Move textwrap utilities to blurb._utils.text (#60)

AA-Turner · web-flow · commit 74302d6fda23 · 2025-08-13T02:43:31.000+01:00
diff --git a/src/blurb/_blurb_file.py b/src/blurb/_blurb_file.py
@@ -83,7 +83,8 @@
 import re
 
 from blurb._template import sanitize_section, sections, unsanitize_section
-from blurb.blurb import BlurbError, textwrap_body, sortable_datetime, nonceify
+from blurb._utils.text import textwrap_body
+from blurb.blurb import BlurbError, sortable_datetime, nonceify
 
 root = None  # Set by chdir_to_repo_root()

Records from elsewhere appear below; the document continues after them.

(* ===== verification/DataStore.v ===== *)
(** * [DataStoreNG]: the data of a volume in SCOs

    The source is [volumedriver/DataStoreNG.cpp], with [WriteSCOCache.cpp],
    [OpenSCO.cpp] and the fetchers of [SCOFetcher.cpp], over the SCO cache of
    [SCOCache.v].

    The write lock of the data store serialises the operations, so that they are functions on the
    state.  A [CachedSCOPtr] in a local variable is a reference, dropped at the end of
    the function.  An [OpenSCO] is identified with its SCO: those in [openSCOs_] are all
    open for reading and writing, and they keep a reference to it.  Its file is looked up
    by path: when it is no longer there what is written goes to a file without a name, and what is
    read from that is not modelled.  A file system that is dead or read-only fails
    writes and syncs, [FileDescriptor::pwrite] throws when it writes less than it should.
    Events, traces and times are left out. *)

From Stdlib Require Import SpecFloat.
From stdpp Require Import sorting.
From S2P Require Import Prelude CheckSum Addressing SCOPool SCOCache.
Import SCOCache CheckSum.

Module DataStoreNG.
Import ClusterLocation.

Inductive SCOWrittenToBackendAction : Type := SetDisposable | SetDisposableAndPurgeFromPageCache | PurgeFromSCOCache.

(** What is constant: the configuration, the objects in the backend of each
    clone, what the DTL returns for a SCO, and whether the backend does partial reads. *)
Record Conf : Type := mkConf {
  cluster_size_ : Z;
  ns_ : string;
  impl : implementation;
  action : SCOWrittenToBackendAction;
  backend : Z -> SCO.SCO -> res (list Z);
  getSCOFromFailOver : SCO.SCO -> res (list (ClusterLocation * list Z));
  partial_read_supported : bool }.

(** The members; [tasks] are the [WriteSCO] tasks that were scheduled, [halted] is
    what [halt] sets in the volume, and [memory] is where buffers are. *)
Record DS : Type := mkDS {
  cache : St;
  sco_mult_ : Z;
  currentClusterLoc_ : ClusterLocation;
  openSCOs_ : list (option Ptr);
  latestSCOnumberInBackend_ : Z;
  pendingTLogSCOs_ : list (SCO.SCO * unit);
  cacheHitCounter_ : Z;
  cacheMissCounter_ : Z;
  currentCheckSum_ : option CheckSum;
  tasks : list (SCO.SCO * CheckSum);
  halted : bool;
  memory : gmap Z Z }.
(* ===== verification/SnapshotManagementOps.v ===== *)
(** * What the operations of [SnapshotManagement] do to the log *)

From S2P Require Import Prelude CheckSum Addressing TLogEntry TLogIO TLogIOFacts TLogs Snapshots SnapshotPersistor SnapshotFacts SnapshotTheorems SnapshotQueries SnapshotManagement SnapshotManagementFacts.
Import TLog TLogs Snapshot SnapshotPersistor TLogsFacts PersistorFacts PersistorSteps PersistorTheorems TLogWriter SnapshotManagement QueryFacts.

Section Ops.
Context {V : Type} `{VI : VolumeInterface V} `{VS : !VolumeSpec V}.
Variable page_size : nat.
Variable uuid_of : nat -> UUID.
Hypothesis page_pos : (0 < page_size)%nat.
Hypothesis uuid_inj : forall m n, uuid_of m = uuid_of n -> m = n.
Hypothesis uuid_not_null : forall n, uuid_of n <> 0.

Implicit Types (s : SM V) (l : TLogs) (t : TLog) (T L : list (list Entry.Entry)) (es : list Entry.Entry) (w : TLogWriter).

Abbreviation holds := (holds page_size uuid_of).
Abbreviation image := TLogFile.image.
Abbreviation winv := TLogWriterFacts.inv.
Abbreviation crc_of es := (CheckSum.update CheckSum.Crc32cHw CheckSum.CheckSum_default (image es)).

(** The entries of each TLog, in order. *)
Definition logs s T : Prop := exists l t L es w, holds s l t L es w /\ T = L ++ [es].

Lemma logs_intro {s l t L es w} : holds s l t L es w -> logs s (L ++ [es]).
Proof. intros Hh. by exists l, t, L, es, w. Qed.

(** [m] leaves a log for which [Q] holds, whatever it returns. *)
Definition logging {A} (m : M (SM V) A) s (Q : res A -> list (list Entry.Entry) -> Prop) : Prop :=
  exists s' r T', m s = (s', r) /\ logs s' T' /\ Q r T'.

Lemma current_tlog s l t L es w : holds s l t L es w -> require_current_tlog s = (s, Ok tt).
Proof. intros Hh. unfold require_current_tlog, mbind, mget. rewrite (h_tlog Hh). by rewrite bool_decide_true by eauto. Qed.

Lemma current_id s l t L es w : holds s l t L es w -> getCurrentTLog (sp s) = Ok (uuid t).
Proof.
  intros Hh. pose proof (inv_current _ (h_inv Hh)) as Hc. pose proof (update_id_eq s l t (h_flat Hh) Hc) as E.
  unfold update_current_id, mbind, mget, mlift in E. destruct (getCurrentTLog (sp s)); [|done]. injection E as <-. done.
Qed.
(** ** Start *)
Lemma initialize_log s p l t L es tm n sm : currentTLog_ s = None -> sp s = p -> inv p -> flat p = l ++ [t] -> written_to_backend t = false -> currentTLogId_ s = uuid t ->
  from_option id [] (files s !! uuid t) = image es -> Forall Entry.wf es ->
  Forall2 (fun t es => Forall Entry.wf es /\ tlog_image s (uuid t) = Ok (image es)) l L ->
  (forall i, i ∈ ids (flat p) \/ is_Some (files s !! i) -> exists k, (k < drawn s)%nat /\ i = uuid_of k) -> tasks s = [] -> snapshots_file s = Some p ->
  0 < u32 (from_option id n tm * sm) ->
  exists s', initialize page_size tm n sm s = (s', Ok tt) /\ logs s' (L ++ [es]).
Proof.
  intros Et Es Hp Ef Hun Ei Efile Hes Hc Hd Etk Esn Hmax. unfold initialize. erewrite bind_ok by reflexivity. erewrite bind_ok by reflexivity.
  erewrite bind_ok by (cbn [maxTLogEntries_ set_max mverify]; rewrite (proj2 (Z.ltb_lt _ _) Hmax); reflexivity).
  set (s1 := set_max _ s). destruct (open_eq page_size page_pos s1 es) as (v & w & Eo & Hw & Efw & Hv); [exact Et|exact Hes|cbn; by rewrite Ei|].
  erewrite bind_ok by exact Eo. change (files s1) with (files s) in *. change (currentTLogId_ s1) with (currentTLogId_ s) in *. rewrite Ei in *.
  set (s2 := set_files _ _). assert (uuid t ∉ ids l) as Hnew. { pose proof (inv_ids _ Hp) as Hn. rewrite Ef, ids_app in Hn. apply NoDup_app in Hn as (_ & Hn & _). intros Hi. apply (Hn _ Hi). left. }
  assert (holds s2 l t L es w) as Hh.
  { constructor; cbn; try done.
    - by rewrite Es.
    - by rewrite Es.
    - by rewrite lookup_insert_eq, Efw.
    - eapply Forall2_elem_impl; [exact Hc|]. intros x y Hx [? Hi]. split; [done|]. unfold tlog_image in *. cbn.
      rewrite lookup_insert_ne; [by case_match; [|rewrite Hv]|]. intros Eq. apply Hnew. rewrite Eq. by apply list_elem_of_fmap; exists x.
    - intros i [Hi|[Hi|(m & cs & Hi)]]; [apply Hd; left; by rewrite Es in Hi| |by rewrite Etk in Hi; apply not_elem_of_nil in Hi].
      apply Hd. destruct (decide (i = uuid t)) as [->|]; [left; rewrite Ef, ids_app; apply elem_of_app; right; left|]. right. by rewrite lookup_insert_ne in Hi.
    - intros i m cs Hi. rewrite Etk in Hi. by apply not_elem_of_nil in Hi.
    - exists p. by rewrite Es. }
  destruct (sync_log page_size uuid_of s2 L es None (logs_intro _ _ Hh)) as (s' & new & E & Hn & Hl & _); [done|]. exists s'. split; [exact E|]. cbn in Hn. by rewrite Hn, app_nil_r in Hl.
Qed.

Lemma start_log context parent d v tm n sm : context = Cloning \/ context = Creation -> 0 < u32 (from_option id n tm * sm) ->
  exists s0 s, construct uuid_of context parent ∅ None d v = Ok s0 /\ initialize page_size tm n sm s0 = (s, Ok tt) /\ logs s [[]].
Proof.
  intros Hc Hmax. set (p := create parent (uuid_of d) (uuid_of (S d))). set (s0 := mkSM p None (uuid_of (S d)) 0 0 ∅ (Some p) [] (S (S d)) v).
  destruct (initialize_log s0 p [] (TLog.make (uuid_of (S d))) [] [] tm n sm) as (s & E & Hl); try done.
  - apply inv_create.
  - cbn. intros i [Hi|[x Hi]]; [|by rewrite lookup_empty in Hi]. exists (S d). split; [lia|]. by apply list_elem_of_singleton in Hi.
  - exists s0, s. split_and!; [|done|done]. unfold construct. by rewrite bool_decide_true.
Qed.

(** ** A crash, and a local restart *)
Lemma image_prefix es f b : image es = f ++ image b -> exists es1, es = es1 ++ drop (length es1) es /\ f = image es1.
Proof.
  intros E. exists (take (length es - length b) es). pose proof (f_equal length E) as El. rewrite length_app, !TLogFile.length_image in El.
  assert (length b <= length es)%nat as Hle by (unfold Entry.getDataSize in El; lia).
  rewrite length_take, Nat.min_l by lia. split; [by rewrite take_drop|]. rewrite <- (take_drop (length es - length b) es), TLogFile.image_app in E.
  apply app_inj_1 in E as [E _]; [done|]. rewrite TLogFile.length_image, length_take. unfold Entry.getDataSize in *. lia.
Qed.
Definition writeClusters_ (addr : Z) (buf : list Z) : M Vol bool :=
  let bufsize := Z.of_nat (length buf) in
  mverify (addr mod clusterSize_ cf =? 0) ;!
  mverify (bufsize mod clusterSize_ cf =? 0) ;!
  let num_locs := Z.to_nat (bufsize / clusterSize_ cf) in
  let! (locs, ds_throttle) := on_rest (on_ds (writeClusters buf num_locs)) in
  log_clusters addr buf locs ;!
  let! dtl_in_sync := writeClustersToFailOverCache_ locs (Z.shiftr addr (volOffset_ cf)) buf in
  maybe_rollover ;!
  mret dtl_in_sync.

(** The loop, on what is left of the buffer.  A SCO without capacity is rolled over by a round that
    writes nothing.  There is always a DTL client. *)
Fixpoint write_loop (fuel : nat) (off : Z) (buf : list Z) (dtl_in_sync : bool) : M Vol bool :=
  match fuel with
  | O => mthrow OutOfFuel
  | S f =>
      if (length buf =? 0)%nat then mret dtl_in_sync
      else
        let! r := rest in
        let sco_cap := u64 (getRemainingSCOCapacity (dataStore_ r) * clusterSize_ cf) in
        mverify (sco_cap <? 2 ^ 63) ;!
        let dtl_cap := u64 (max_entries (failover_ r) * clusterSize_ cf) in
        mverify (0 <? dtl_cap) ;!
        let chunksize := Z.to_nat (Z.min (Z.of_nat (length buf)) (Z.min dtl_cap sco_cap)) in
        let! in_sync := writeClusters_ off (take chunksize buf) in
        write_loop f (u64 (off + Z.of_nat chunksize)) (drop chunksize buf) (dtl_in_sync && in_sync)
  end.

Definition write_aligned_ (off : Z) (buf : list Z) : M Vol bool :=
  validateIOAlignment off (Z.of_nat (length buf)) ;!
  write_loop (S (S (length buf))) off buf true.

(** ** Reading *)
Definition set_bytes (a : Z) (bs : list Z) : M Vol unit :=
  on_rest (on_ds (mmodify (fun d => set_memory (store a bs (memory d)) d))).

(** One cluster of [readClusters_]: zeros, from the cache, or to be read from its SCO. *)
Definition lookup_cluster (ccmode : ClusterCacheMode) (ca buf : Z) : M Vol (list (Z * Weed * ClusterReadDescriptor)) :=
  on_rest (mmodify (count_reads 1 0 0)) ;!
  let! lh := halting (on_rest (on_md (readCluster ca))) in
  if isNull (clusterLocation lh) then
    set_bytes buf (replicate (Z.to_nat (clusterSize_ cf)) 0) ;! mret []
  else
    let! cached := find_in_cluster_cache_ ccmode ca (weed_ lh) in
    match cached with
    | Some bs =>
        set_bytes buf bs ;!
        on_rest (mmodify (count_reads 0 1 0)) ;!
        on_rest (on_ds (touchCluster (clusterLocation lh))) ;!
        mret []
    | None =>
        on_rest (mmodify (count_reads 0 0 1)) ;!
        mret [(ca, weed_ lh, DataStoreNG.mkDesc (clusterLocation lh) buf (Some (cloneID (clusterLocation lh))))]
    end.

Fixpoint lookup_clusters (ccmode : ClusterCacheMode) (n : nat) (addr buf : Z) : M Vol (list (Z * Weed * ClusterReadDescriptor)) :=
  match n with
  | O => mret []
  | S n =>
      let! x := lookup_cluster ccmode (addr2CA addr) buf in
      let! l := lookup_clusters ccmode n (u64 (addr + clusterSize_ cf)) (buf + clusterSize_ cf) in
      mret (x ++ l)
  end.

Definition readClusters_ (addr buf bufsize : Z) : M Vol unit :=
  let ccmode := cluster_cache_mode_ cf in
  let! descs := lookup_clusters ccmode (Z.to_nat (bufsize / clusterSize_ cf)) addr buf in
  on_rest (on_ds (readClusters (snd <$> descs))) ;!
  if bool_decide (cluster_cache_behaviour_ cf <> NoCache) then
    miter (fun '(ca, weed, desc) =>
      let! r := rest in
      add_to_cluster_cache_ ccmode ca weed (load (DataStoreNG.buf_ desc) (Z.to_nat (clusterSize_ cf)) (memory (dataStore_ r)))) descs
  else mret tt.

 lowest_possible_gh_issue_number = 32426
diff --git a/src/blurb/_merge.py b/src/blurb/_merge.py
@@ -4,8 +4,9 @@
 
 from blurb._blurb_file import Blurbs
 from blurb._cli import require_ok, subcommand
+from blurb._utils.text import textwrap_body
 from blurb._versions import glob_versions, printable_version
-from blurb.blurb import glob_blurbs, textwrap_body
+from blurb.blurb import glob_blurbs
 
 original_dir: str = os.getcwd()
 
diff --git a/src/blurb/_utils/__init__.py b/src/blurb/_utils/__init__.py
diff --git a/src/blurb/_utils/text.py b/src/blurb/_utils/text.py
@@ -0,0 +1,99 @@
+from __future__ import annotations
+
+import itertools
+import textwrap
+
+TYPE_CHECKING = False
+if TYPE_CHECKING:
+    from collections.abc import Iterable
+
+
+def textwrap_body(body: str | Iterable[str], *, subsequent_indent: str = '') -> str:
+    """Wrap body text.
+
+    Accepts either a string or an iterable of strings.
+    (Iterable is assumed to be individual lines.)
+    Returns a string.
+    """
+    if isinstance(body, str):
+        text = body
+    else:
+        text = '\n'.join(body).rstrip()
+
+    # textwrap merges paragraphs, ARGH
+
+    # step 1: remove trailing whitespace from individual lines
+    #   (this means that empty lines will just have \n, no invisible whitespace)
+    lines = []
+    for line in text.split('\n'):
+        lines.append(line.rstrip())
+    text = '\n'.join(lines)
+    # step 2: break into paragraphs and wrap those
+    paragraphs = text.split('\n\n')
+    paragraphs2 = []
+    kwargs: dict[str, object] = {'break_long_words': False, 'break_on_hyphens': False}
+    if subsequent_indent:
+        kwargs['subsequent_indent'] = subsequent_indent
+    dont_reflow = False
+    for paragraph in paragraphs:
+        # don't reflow bulleted / numbered lists
+        dont_reflow = dont_reflow or paragraph.startswith(('* ', '1. ', '#. '))
+        if dont_reflow:
+            initial = kwargs.get('initial_indent', '')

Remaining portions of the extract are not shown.